光母子殺害、元少年に死刑判決 広島高裁差し戻し控訴審朝日新聞

 山口県光市の母子殺害事件で、殺人と強姦(ごうかん)致死、窃盗の罪に問われた元少年(27)に対する差し戻し控訴審で、広島高裁は22日、無期懲役とした一審・山口地裁判決を破棄し、死刑の判決を言い渡した。楢崎康英裁判長は「犯行は冷酷残虐で非人間的と言わざるを得ない。殺害の計画性や強姦の強固な意思があったとは言えないが、虚偽の弁解を展開して罪と向き合うことを放棄し、遺族を愚弄(ぐろう)する態度は反省とはほど遠く、死刑を回避するに足る特段の事情は認められない」と判断。一審の事実認定に誤りはないが、量刑は軽すぎると判断した。

遺影を手に法廷に向かう遺族の本村洋さん=22日午前9時41分、広島市中区の広島高裁、青山芳久撮影

光市母子殺害事件の差し戻し控訴審が開かれる広島高裁の法廷=22日午前9時55分、広島市中区、代表撮影

 検察側は死刑を求め、弁護側は傷害致死罪の適用による有期刑を求めていた。

 楢崎裁判長は主文の言い渡しを後回しにし、判決理由の朗読から始めた。まず、新弁護団がついた上告審の途中から、元少年側が殺意や強姦目的の否認を始めた経緯を検討。「当初の弁護人とは296回も接見しながら否認せず、起訴から6年半もたって新弁護団に真実を話し始めたというのはあまりにも不自然で到底納得できない」と述べた。

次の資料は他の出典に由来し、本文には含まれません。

(* ===== verification/BootstrapTheorems.v ===== *)
(** * What a configured node becomes *)
From stdpp Require Import pretty.
From S2P Require Import Prelude Prog Errors Message Codec Wal PersistentWal RedisWal Metrics Runtime Topic Worker World Router Startup StartupTheorems RedisQueue Grpc Config Bootstrap.

Open Scope string_scope.

Section theorems.
Context {S F Addr B : Type} `{Streams S} `{FileSys F} `{RingBuf AuditRecord B}.
Context `{Bincode MemoryWal}.
Context (features : Features) (env : string → option string) (debug : string → string).
Context (parse_addr : string → result Addr string) (core_text : CoreError → string).
Context (created : QueueChoice → string → Res Producer).
Context (global_producer : QueueChoice → Res Producer).
Context (main_consumer : QueueChoice → Res unit) (load_registry : WalPair → Res unit).
Context (make : string → nat → Worker * Inbox * JoinHandle) (handler : string → HandlerRef).
Context (hs : list (string * nat)).

(** The user's handlers: their topics and the workers they ask for. *)
Let entries (q : QueueChoice) : list (Start (B := B) unit) :=
  entries_of (created q) make handler hs.
Let start := boot_start features env debug parse_addr core_text created global_producer
  main_consumer load_registry make handler entries (S := S) (F := F) (B := B).
Implicit Types w : BootWorld (S := S) (F := F) (B := B).

(** A process in which nothing was started. *)
Definition unstarted w : Prop := bw_process w = fresh.

(** A backend that answers. *)
Definition answers (q : QueueChoice) (p : WalPair) : Prop :=
  (∀ tpc, ∃ pr, created q tpc = Ok pr) ∧ (∃ pr, global_producer q = Ok pr) ∧
  main_consumer q = Ok tt ∧ load_registry p = Ok tt.

(** The process of a node that was started. *)
Definition serving (ty : NodeType) (s : Process (B := B)) : Prop :=
  ∃ c, ps_consumer_router s = Some c ∧
    worker_counts c = add_counts hs (of_topics (role_topics ty [])) ∧
    background s = ([Spawned TNodeCollector; Spawned TMainLoop; DiscoverySent hs.*1] ++
                    role_tasks ty)%list.

(** What [start] does once its backends are there. *)
Lemma boot_start_spec uuid config w q s1 p s2 :
  unstarted w → NoDup hs.*1 → Forall (λ tpc, starts_with "_system." tpc = false) hs.*1 →
  build_factory features core_text uuid config (bw_server w) = (Ok q, s1) →
  build_wal features core_text config (bw_files w) s1 = (Ok p, s2) →
  answers q p →
  ∃ w', bw_server w' = s2 ∧ bw_files w' = bw_files w ∧
    bw_name w' = Some (default (node_name_of env config) (bw_name w)) ∧
    serving (role_type (n_role (cfg_node config))) (bw_process w') ∧
    start uuid (Bootstrap_new config) w =
      (match cfg_grpc config with
       | None => Done (Ok {| rn_node_name := node_name_of env config; rn_queue := q; rn_wal := p;
                             rn_grpc := None |})
       | Some g =>
           match spawn_grpc features debug parse_addr g (bw_files w) with
           | Err e => Done (Err e)
           | Ok c => Done (Ok {| rn_node_name := node_name_of env config; rn_queue := q;
                                 rn_wal := p; rn_grpc := Some c |})
           end
       end, w').
Proof.
  intros Hun Hnd Hsys Hf Hw (Hc & [pr Hp] & Hm & Hl).
  destruct (started_node_spec (created q) make handler Hc (role_type (n_role (cfg_node config)))
    pr (Z.to_nat (audit_capacity config)) [] hs Hnd Hsys) as (s & c & Hs & Hcr & Hwc & Hbg & _).
  unfold start, boot_start. cbn [bs_config Bootstrap_new]. simpl. rewrite Hf. simpl. rewrite Hw.
  rewrite Hp, Hm, Hl. simpl. unfold unstarted in Hun. rewrite Hun.
  fold (entries q) in Hs. rewrite Hs. eexists. split; [|split; [|split; [|split; [|]]]].
  5:{ destruct (cfg_grpc config) as [g|]; [|done]. simpl. by destruct (spawn_grpc _ _ _ g _). }
  - done.
  - done.
  - simpl. by destruct (bw_name w).
  - simpl. exists c. done.
Qed.

(** ** Claims *)

(** A default node boots: with handlers for distinct topics of its own and
    queues in memory that answer, [Bootstrap::host] and [Bootstrap::worker]
    start in a fresh process and serve the topics of their role and the
    handlers', under the given name and without a control plane. *)
Theorem default_node_boots uuid name role w :
  unstarted w → NoDup hs.*1 → Forall (λ tpc, starts_with "_system." tpc = false) hs.*1 →
  name ≠ "" → answers (MemoryQueues 100000) (MemoryWals MemoryWal_new MemoryWal_new) →
  ∃ w', boot_start features env debug parse_addr core_text created global_producer main_consumer
      load_registry make handler (λ q, entries_of (created q) make handler hs) uuid
      (boot_default env name role) w =
      (Done (Ok {| rn_node_name := name; rn_queue := MemoryQueues 100000;
                   rn_wal := MemoryWals MemoryWal_new MemoryWal_new; rn_grpc := None |}), w') ∧
    bw_name w' = Some (default name (bw_name w)) ∧ bw_server w' = bw_server w ∧
    serving (role_type role) (bw_process w').
Proof.
  intros Hun Hnd Hsys Hne Hans. pose (config := bs_config (boot_default env name role)).
  destruct (boot_start_spec uuid config w (MemoryQueues 100000) (bw_server w)
    (MemoryWals MemoryWal_new MemoryWal_new) (bw_server w) Hun Hnd Hsys eq_refl eq_refl Hans)
    as (w' & Hs & _ & Hn & Hsv & Hst).
  assert (node_name_of env config = name) as Hname
    by (unfold node_name_of; simpl; by rewrite decide_False).
  rewrite Hname in Hn. unfold start in Hst. simpl in Hst. rewrite Hname in Hst.
  exists w'. done.
Qed.

(** A configuration that asks for Redis in a build without it fails before
    anything is started or any connection is opened. *)
Theorem missing_feature_starts_nothing uuid config w :
  feat_redis features = false →
  q_backend (cfg_queue config) = QRedis ∨
    (q_backend (cfg_queue config) = QMemory ∧ wl_backend (cfg_wal config) = WRedis) →
  ∃ e w', boot_start features env debug parse_addr core_text created global_producer main_consumer
      load_registry make handler (λ q, entries_of (created q) make handler hs) uuid
      (Bootstrap_new config) w = (Done (Err e), w') ∧
    bw_process w' = bw_process w ∧ bw_server w' = bw_server w.
Proof.
  intros Hf Hb. unfold boot_start, build_factory, build_redis_factory. simpl. rewrite Hf.
  destruct Hb as [->|[-> Hw]]; simpl; [by eauto|].
  unfold build_wal, build_redis_wal. rewrite Hw, Hf. simpl. by eauto.
Qed.

(** The control plane is started last: when its section is wrong (an
    address that does not parse, one of the two TLS files missing), [start]
    reports an error although the node is up, with its workers and its
    background tasks running. *)
Theorem bad_control_plane_leaves_node_running uuid config w q s1 p s2 g e :
  unstarted w → NoDup hs.*1 → Forall (λ tpc, starts_with "_system." tpc = false) hs.*1 →
  build_factory features core_text uuid config (bw_server w) = (Ok q, s1) →
  build_wal features core_text config (bw_files w) s1 = (Ok p, s2) →
  answers q p → cfg_grpc config = Some g →
  spawn_grpc features debug parse_addr g (bw_files w) = Err e →
  ∃ w', boot_start features env debug parse_addr core_text created global_producer main_consumer
      load_registry make handler (λ q, entries_of (created q) make handler hs) uuid
      (Bootstrap_new config) w = (Done (Err e), w') ∧
    serving (role_type (n_role (cfg_node config))) (bw_process w').
Proof.
  intros Hun Hnd Hsys Hf Hw Hans Hg Hsp.
  destruct (boot_start_spec uuid config w q s1 p s2 Hun Hnd Hsys Hf Hw Hans)
    as (w' & _ & _ & _ & Hsv & Hst).
  rewrite Hg, Hsp in Hst. by exists w'.
Qed.

(** The server that is spawned obeys its section: token, reflection and
    health as configured, and TLS with the contents of the two files; a
    build without TLS serves in plain text whatever files are configured. *)
Theorem grpc_section_obeyed g (f : F) c :
  spawn_grpc features debug parse_addr g f = Ok c →
  sc_token c = (if decide (gr_token g = "") then None else Some (gr_token g)) ∧
  sc_reflection c = gr_reflection g ∧ sc_health c = gr_health g ∧
  parse_addr (gr_addr g) = Ok (sc_addr c) ∧
  match sc_tls c with
  | Some (cert, key) => feat_grpc_tls features = true ∧
      fs_read (gr_tls_cert g) f = Ok cert ∧ fs_read (gr_tls_key g) f = Ok key
  | None => feat_grpc_tls features = false ∨ (gr_tls_cert g = "" ∧ gr_tls_key g = "")
  end.
Proof.
  unfold spawn_grpc. destruct (parse_addr (gr_addr g)) as [addr|]; [|done].
  destruct (feat_grpc_tls features).
  - case_decide as Hb.
    + destruct (fs_read (gr_tls_cert g) f) as [cert|]; [|done].
      destruct (fs_read (gr_tls_key g) f) as [key|]; [|done].
      intros [= <-]. by case_decide.
    + case_decide as Ho; [done|]. intros [= <-].
      assert (gr_tls_cert g = "" ∧ gr_tls_key g = "") as Hboth.
      { split; [destruct (decide (gr_tls_cert g = ""))|destruct (decide (gr_tls_key g = ""))];
          naive_solver. }
      case_decide; split_and!; simpl; auto.
  - intros [= <-]. case_decide; split_and!; simpl; auto.
Qed.

(** Nodes that leave their name and queue node empty are named after their
    hosts, yet read the coordination topics through one common group. *)
Theorem nameless_nodes_share_group uuid config s f s' global t :
  n_name (cfg_node config) = "" → q_node (cfg_queue config) = "" →
  build_redis_factory features core_text uuid config s = (Ok (RedisQueues f), s') →
  t ∈ FANOUT_SYSTEM_TOPICS →
  node_name_of env config = default_name env ∧
  group_for global t (rf_config f) = "event_base@".
Proof.
  intros Hn Hq Hf Ht. split; [unfold node_name_of; by rewrite decide_True|].
  unfold build_redis_factory in Hf. destruct (feat_redis features); [|done].
  unfold with_config in Hf. simpl in Hf. destruct (x_open _); [|done].
  destruct (x_connect s) as [[]]; [|done]. injection Hf as <- _.
  unfold group_for. rewrite decide_True by done. simpl. unfold redis_node_id.
  by rewrite Hq, decide_True, Hn by done.
Qed.
End theorems.

(** ** Witnesses *)
Section witnesses.
Import StreamsRef SerCodec.
#[local] Existing Instance map_fs.

Definition demo_world : BootWorld (S := Keyspace) (F := gmap string bytes) (B := ListRing AuditRecord) :=
  {| bw_name := None; bw_process := fresh; bw_server := ∅; bw_files := ∅ |}.

Definition demo_features : Features := {| feat_redis := false; feat_grpc_tls := false |}.

(** Addresses are texts; the empty one does not parse. *)
Definition demo_addr (a : string) : result string string :=
  if decide (a = "") then Err "invalid socket address syntax" else Ok a.

Definition demo_boot (b : Bootstrap) :=
  boot_start demo_features (λ _, None) (λ s, s) demo_addr (λ _, "") (λ _, demo_created)
    (λ _, Ok the_producer) (λ _, Ok tt) (λ _, Ok tt) demo_make (λ _, 1%positive)
    (λ q, entries_of demo_created demo_make (λ _, 1%positive) [("orders", 2%nat)]) "u" b demo_world.

Lemma demo_answers q p :
  answers (λ _, demo_created) (λ _, Ok the_producer) (λ _, Ok tt) (λ _, Ok tt) q p.
Proof. split; [by exists the_producer|]. split; [by exists the_producer|done]. Qed.

Lemma default_node_boots_witness :
  ∃ w', demo_boot (boot_host (λ _, None) "h") =
    (Done (Ok {| rn_node_name := "h"; rn_queue := MemoryQueues 100000;
                 rn_wal := MemoryWals MemoryWal_new MemoryWal_new; rn_grpc := None |}), w') ∧
    bw_name w' = Some "h".
Proof.
  destruct (default_node_boots demo_features (λ _, None) (λ s, s) demo_addr (λ _, "")
    (λ _, demo_created) (λ _, Ok the_producer) (λ _, Ok tt) (λ _, Ok tt) demo_make
    (λ _, 1%positive) [("orders", 2%nat)] "u" "h" RHost demo_world eq_refl
    ltac:(apply NoDup_singleton) ltac:(repeat constructor) ltac:(done)
    (demo_answers _ _)) as (w' & Hs & Hn & _).
  exists w'. split; [exact Hs|exact Hn].
Defined.

Definition redis_config : NodeConfig :=
  {| cfg_node := {| n_name := ""; n_role := RWorker |};
     cfg_queue := {| q_backend := QRedis; q_capacity := 5; q_url := "redis://a"; q_prefix := "p";
                     q_block_ms := 100; q_node := "" |};
     cfg_wal := WalSection_default; cfg_grpc := None; cfg_audit_buf_capacity := 0 |}.

Lemma missing_feature_starts_nothing_witness :
  ∃ e w', demo_boot (Bootstrap_new redis_config) = (Done (Err e), w') ∧ bw_process w' = fresh.
Proof.
  destruct (missing_feature_starts_nothing demo_features (λ _, None) (λ s, s) demo_addr (λ _, "")
    (λ _, demo_created) (λ _, Ok the_producer) (λ _, Ok tt) (λ _, Ok tt) demo_make
    (λ _, 1%positive) [("orders", 2%nat)] "u" redis_config demo_world eq_refl
    ltac:(left; reflexivity)) as (e & w' & Hs & Hp & _).
  exists e, w'. split; [exact Hs|exact Hp].
Defined.

Definition bad_grpc_config : NodeConfig :=
  {| cfg_node := {| n_name := "h"; n_role := RHost |}; cfg_queue := QueueSection_default;
     cfg_wal := WalSection_default;
     cfg_grpc := Some {| gr_addr := ""; gr_token := ""; gr_tls_cert := ""; gr_tls_key := "";
                         gr_reflection := true; gr_health := true |};
     cfg_audit_buf_capacity := 0 |}.

Lemma bad_control_plane_leaves_node_running_witness :
  ∃ e w', demo_boot (Bootstrap_new bad_grpc_config) = (Done (Err e), w') ∧
    serving [("orders", 2%nat)] Host (bw_process w').
Proof.
  destruct (bad_control_plane_leaves_node_running demo_features (λ _, None) (λ s, s) demo_addr
    (λ _, "") (λ _, demo_created) (λ _, Ok the_producer) (λ _, Ok tt) (λ _, Ok tt) demo_make
    (λ _, 1%positive) [("orders", 2%nat)] "u" bad_grpc_config demo_world _ _ _ _ _ _ eq_refl
    ltac:(apply NoDup_singleton) ltac:(repeat constructor) eq_refl eq_refl
    (demo_answers _ _) eq_refl eq_refl) as (w' & Hs & Hv).
  eexists _, w'. split; [exact Hs|exact Hv].
Defined.

Lemma grpc_section_obeyed_witness :
  ∃ c, spawn_grpc demo_features (λ s, s) demo_addr
      {| gr_addr := "a:1"; gr_token := "t"; gr_tls_cert := "c.pem"; gr_tls_key := "k.pem";
         gr_reflection := false; gr_health := true |} (∅ : gmap string bytes) = Ok c ∧
    sc_token c = Some "t" ∧ sc_tls c = None.
Proof.
  eexists. split; [reflexivity|].
  split; [|reflexivity].
  exact (proj1 (grpc_section_obeyed demo_features (λ s, s) demo_addr
    {| gr_addr := "a:1"; gr_token := "t"; gr_tls_cert := "c.pem"; gr_tls_key := "k.pem";
       gr_reflection := false; gr_health := true |} (∅ : gmap string bytes) _ eq_refl)).
Defined.

(** ** Two handles on one file *)

(** The two handles of the persistent backend write the same file, each from
    its own memory: a record that the first has flushed is gone after the
    second flushes. *)
Theorem second_handle_overwrites :
  let path := "event_base.wal" in
  let r := WalRecord_from_msg (EMessage_new "m" 5 "orders" [1]%Z Standard None) in
  ∃ a b f1 f2 c, PersistentWal_new path (∅ : gmap string bytes) = Ok a ∧
    PersistentWal_new path (∅ : gmap string bytes) = Ok b ∧
    persist_flush (persist_append r a).2 ∅ = (Ok tt, f1) ∧ is_Some (f1 !! path) ∧
    persist_flush b f1 = (Ok tt, f2) ∧
    PersistentWal_new path f2 = Ok c ∧ records (p_maps c) = ∅.
Proof.
  eexists _, _, _, _, _. split; [reflexivity|]. split; [reflexivity|].
  split; [vm_compute; reflexivity|]. split; [vm_compute; eexists; reflexivity|].
  split; [vm_compute; reflexivity|]. split; [vm_compute; reflexivity|]. reflexivity.
Qed.
End witnesses.

Close Scope string_scope.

 また、元少年側が「被害女性の首を両手で絞めて殺害した」との認定は遺体の鑑定と矛盾し、実際は右手の逆手で押さえつけて過って死亡させたものだとした主張を退け、「そのように首を絞めた場合、窒息死させるほど強い力で圧迫し続けるのは困難であり、遺体の所見とも整合しない」と判断した。

 さらに、被害女性に母を重ねて抱きついたとする元少年側の「母胎回帰ストーリー」を「被害女性を姦淫した犯行とあまりにもかけ離れている」と否定。「性欲を満たすため犯行に及んだと推認するのが合理的だ」と述べた。また、被害女児の首にひもを巻いて窒息死させたとの認定にも誤りはないとした。

 差し戻し控訴審は昨年5月に始まった。当初は「酌むべき事情」としての更生(立ち直り)の可能性など情状面の審理が中心になるとみられていたが、上告審段階から弁護を引き受けた新弁護団は「事実こそが最大の情状」として事実認定を争った。このため、殺意の有無▽強姦目的の有無▽元少年の成育歴が犯行に結びついたかどうか——が主な争点となった。

 弁護側は「精神的に未成熟で対応能力が欠如した少年が偶発的に起こし、予想外に拡大した事件だ」と総括。成育歴については父親の虐待を受け、同様に暴力を受けた母親に深く依存していたが中学1年で母親が自殺し、心の支えを失ったと主張。「母胎回帰ストーリー」を展開し、強姦目的も否定した。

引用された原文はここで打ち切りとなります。